I think I don’t understand Carl’s “separate, additional miracle” argument. From my perspective, the basic AGI argument is:
“General intelligence” makes sense as a discrete thing you can invent at a particular time. We can think of it as: performing long chains of reasoning to steer messy physical environments into specific complicated states, in the way that humans do science and technology to reshape their environment to match human goals. Another way of thinking about it is ‘AlphaGo, but the game environment is now the physical world rather than a Go board’.
Humans (our only direct data point) match this model: we can do an enormous variety of things that were completely absent from our environment of evolutionary adaptedness, and when we acquired this suite of abilities we ‘instantly’ (on a geologic timescale) had a massive discontinuous impact on the world.
So we should expect AI, at some point, to go from ‘can’t do sophisticated reasoning about messy physical environments in general’ to ‘can do that kind of reasoning’, at which point you suddenly have an ‘AlphaGo of the entire physical world’. Which implies all the standard advantages of digital minds over human minds, such as:
We can immediately scale AlphaWorld with more hardware, rather than needing to wait for an organism to biologically reproduce.
We can rapidly iterate on designs and make deliberate engineering choices, rather than waiting to stumble on an evolutionarily fit point mutation.
We can optimize the system directly for things like scientific reasoning, whereas human brains can do science only as a side-effect of our EAA capacities.
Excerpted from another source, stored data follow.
(* ===== verification/Procfs.v ===== *)
(** * The process file system ([crates/kernel/src/procfs.rs])

    Paths under [/proc], the metadata and links of their entries, the texts of
    the regular ones, and directory listing in the format of [getdents64].  The
    round trips: a rendered path is parsed back to its entry, and a directory read
    in any number of calls gives every entry once. *)

From Stdlib Require Import String Ascii.
From S2P Require Import Prelude Bytes Abi Path FdTable Lock Ofd Wakeup Pipe PipeTable Memory Signal Backing Socket Names Mqueue Process Dri Devices Kernel Accounts ProcTable Lifecycle Fork Sys Descriptors Releases Syscalls.

(** ** Text *)

(** A byte-string literal. *)
Definition lit (s : string) : bytes := map (fun c => Z.of_N (N_of_ascii c)) (list_ascii_of_string s).

Arguments lit s%_string_scope.

(** [format!]: digits in a radix up to 16, of a value below [radix ^ fuel]. *)
Definition digit (d : Z) : Z := if d <? 10 then 48 + d else 87 + d.

Fixpoint radix_digits (fuel : nat) (radix n : Z) : bytes :=
  match fuel with
  | O => []
  | S fuel' => (if n <? radix then [] else radix_digits fuel' radix (n / radix)) ++ [digit (n mod radix)]
  end.

Definition decimal (n : Z) : bytes := if n <? 0 then 45 :: radix_digits 32 10 (- n) else radix_digits 32 10 n.
Definition hex (n : Z) : bytes := radix_digits 32 16 n.
Definition octal (n : Z) : bytes := radix_digits 32 8 n.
When you go from not-having an invention to having one, there’s always a discontinuous capabilities jump. Usually, however, the jump doesn’t have much immediate impact on the world as a whole, because the thing you’re inventing isn’t a super-high-impact sort of thing. When you go from 0 to 1 on building Microsoft Word, you have a discontinuous Microsoft-Word-sized impact on the world. When you go from 0 to 1 on building AGI, you have a discontinuous AGI-sized impact on the world.
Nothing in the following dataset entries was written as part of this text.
Definition resolve_namespace_path_from (path base : bytes) (o : PathResolveOptions) : M ResolvedNamespacePath :=
  let! p := gets sy_proc in
  if bool_decide (path = []) then fail ENOENT
  else if NAMESPACE_PATH_MAX <=? Z.of_nat (length path) then fail ENAMETOOLONG
  else
    let absolute := make_absolute path base in
    if negb (starts_with_slash absolute) then fail ENOENT
    else
      let pending := components absolute in
      if too_long pending then fail ENAMETOOLONG
      else
        let dots := bool_decide (last pending = Some (lit ".")) || bool_decide (last pending = Some (lit "..")) in
        let require_directory := ((1 <? length absolute)%nat && ends_with_slash absolute) || dots in
        let! root_stat := namespace_lstat_raw [SLASH] in
        let '(uid, gid) := if use_real_ids o then (pr_uid p, pr_gid p) else (pr_euid p, pr_egid p) in
        enter uid gid root_stat >;
        let! w := walk p o uid gid root_stat MAX_SYMLINKS pending [SLASH] root_stat require_directory in
        match w with
        | Missing candidate => ret (mkResolved candidate None)
        | Reached resolved final_stat require_directory =>
            let! st := if bool_decide (resolved = [SLASH]) then ret final_stat else namespace_lstat_raw resolved in
            if require_directory && negb (is_type st S_IFDIR) then fail ENOTDIR else ret (mkResolved resolved (Some st))
        end.

Definition resolve_namespace_path (path : bytes) (o : PathResolveOptions) : M ResolvedNamespacePath :=
  let! p := gets sy_proc in resolve_namespace_path_from path (pr_cwd p) o.

Definition resolve_existing_namespace_path (path : bytes) : M bytes :=
  let! r := resolve_namespace_path path FOLLOW in ret (rn_path r).

(** ** Checks on a canonical path *)

Definition check_search_dir (path : bytes) : M unit :=
  let! st := namespace_lstat_raw path in
  if negb (is_type st S_IFDIR) then fail ENOTDIR else let! p := gets sy_proc in lift (check_access p st X_OK).

Fixpoint check_search_chain (current : bytes) (l : list bytes) : M unit :=
  match l with
  | [] => ret tt
  | component :: l' => let current := current ++ SLASH :: component in check_search_dir current >; check_search_chain current l'
  end.

Definition check_search_dir_chain (dir : bytes) : M unit :=
  check_search_dir [SLASH] >; (if bool_decide (dir = [SLASH]) then ret tt else check_search_chain [] (components dir)).

Definition check_search_path (path : bytes) : M unit := check_search_dir_chain (parent_path path).

Definition check_parent_writable (path : bytes) : M unit :=
  let parent := parent_path path in
  check_search_dir_chain parent >;
  let! st := namespace_lstat_raw parent in
  let! p := gets sy_proc in lift (check_access p st (Z.lor W_OK X_OK)).

Definition check_sticky_child (path : bytes) : M unit :=
  let! p := gets sy_proc in
  let! parent_st := namespace_lstat_raw (parent_path path) in
  if (Z.land (st_mode parent_st) S_ISVTX =? 0) || (pr_euid p =? 0) then ret tt
  else
    let! child_st := namespace_lstat_raw path in
    if (pr_euid p =? st_uid parent_st) || (pr_euid p =? st_uid child_st) then ret tt else fail EPERM.

(** [resolve_at_path] is below the descriptor calls' [fd_entry]. *)
Definition AT_FDCWD : Z := -100.

Definition resolve_at_path (dirfd : Z) (path : bytes) (o : PathResolveOptions) : M ResolvedNamespacePath :=
  if starts_with_slash path then resolve_namespace_path path o
  else if dirfd =? AT_FDCWD then resolve_namespace_path path o
  else
    let! entry := fd_entry dirfd in
    let! d := ofd_at (ofd_ref entry) in
    if negb (bool_decide (file_type d = Directory)) then fail ENOTDIR
    else resolve_namespace_path_from path (Ofd.path d) o.

End resolve.

(** ** What is at a path *)

(** A request that changes nothing. *)
Definition query (r : HostReq) : Prop :=
  match r with RqLstat _ | RqStat _ | RqReadlink _ _ | RqClock _ => True | _ => False end.

(** Only the recorded metadata of FIFO buffers differs. *)
Definition forget_metadata (t : PipeTable) : PipeTable := mkPipes (fmap (M:=option) (set_fifo_metadata None) <$> pipes t) (free_list t).

(** The states a run of queries leads to. *)
Record asked (s s' : Sys) : Prop := {
  as_proc : sy_proc s' = sy_proc s;
  as_procs : sy_procs s' = sy_procs s;
  as_fifos : sy_fifos s' = sy_fifos s;
  as_tables : sy_locks s' = sy_locks s /\ sy_devices s' = sy_devices s /\ sy_master s' = sy_master s;
  as_kernel : exists t, sy_kernel s' = with_pipe_table (sy_kernel s) t (k_world (sy_kernel s)) /\ forget_metadata t = forget_metadata (k_pipes (sy_kernel s));
  as_calls : exists new, sy_calls s' = new ++ sy_calls s /\ Forall query new;
}.

Lemma with_same_pipes k : with_pipe_table k (k_pipes k) (k_world k) = k.
Proof. by destruct k. Qed.

#[export] Instance asked_preorder : PreOrder asked.
Proof.
  split.
  - intros s. split; try done; [eexists; split; [symmetry; apply with_same_pipes|done]|by exists []].
  - intros s1 s2 s3 [A1 A2 A3 (A4 & A5 & A6) (t & A7 & A8) (n & A9 & A10)] [B1 B2 B3 (B4 & B5 & B6) (t' & B7 & B8) (n' & B9 & B10)]. split.
    1-3: congruence.
    + split_and!; congruence.
    + exists t'. rewrite B7, A7. split; [done|]. rewrite B8, A7. done.
    + exists (n' ++ n). rewrite B9, A9, <- app_assoc. split; [done|by apply Forall_app].
Qed.

Section entries.
Context `{Usize} `{HostIO}.

(** The metadata of the entry at a canonical path, as the caller sees it: the owner
    of the path answers, and a FIFO has the link count of its buffer. *)
Definition host_entry (s : Sys) (path : bytes) : kresult WasmStat :=
  let answer := host_stat (sy_calls s) (RqLstat path) in
  match sy_fifos s !! path with
  | None => answer
  | Some idx =>
      let? st := answer in
      let? q := ok_or (table_get (k_pipes (sy_kernel s)) idx) EIO in
      Ok (set_nlink (fifo_name_count q) (as_fifo_stat st))
  end.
Thinking in the abstract about ‘how useful would it be to be able to automate all reasoning about the physical world / all science / all technology?’ is totally sufficient to make it clear why this impact would probably be enormous; though if we have doubts about our ability to abstractly reason to this conclusion, we can look at the human case too.
In that context, I find the “separate, additional miracle” argument weird. There’s no additional miracle where we assume both AGI and intelligence explosion as axioms. Rather, AGI implies intelligence explosion because the ‘be good at reasoning about physical environments in general, constructing long chains of reasoning, strategically moving between different levels of abstraction, organizing your thoughts in a more laserlike way, doing science and technology’ thing implies being able to do AI research, for the same reason humans are able to do AI research. (And once AI can do AI research, it’s trivial to see why this would accelerate AI research, and why this acceleration could feed on itself until it runs out of things to improve.)
If you believe intelligence explosion is a thing but don’t think AGI is a thing, then sure, I can put myself in a mindset where it’s weird to imagine two different world-changing events happening at around the same time (‘I’ve already bought into intelligence explosion; now you want me to also buy into this crazy new thing that’s supposed to happen at almost the exact same time?!’).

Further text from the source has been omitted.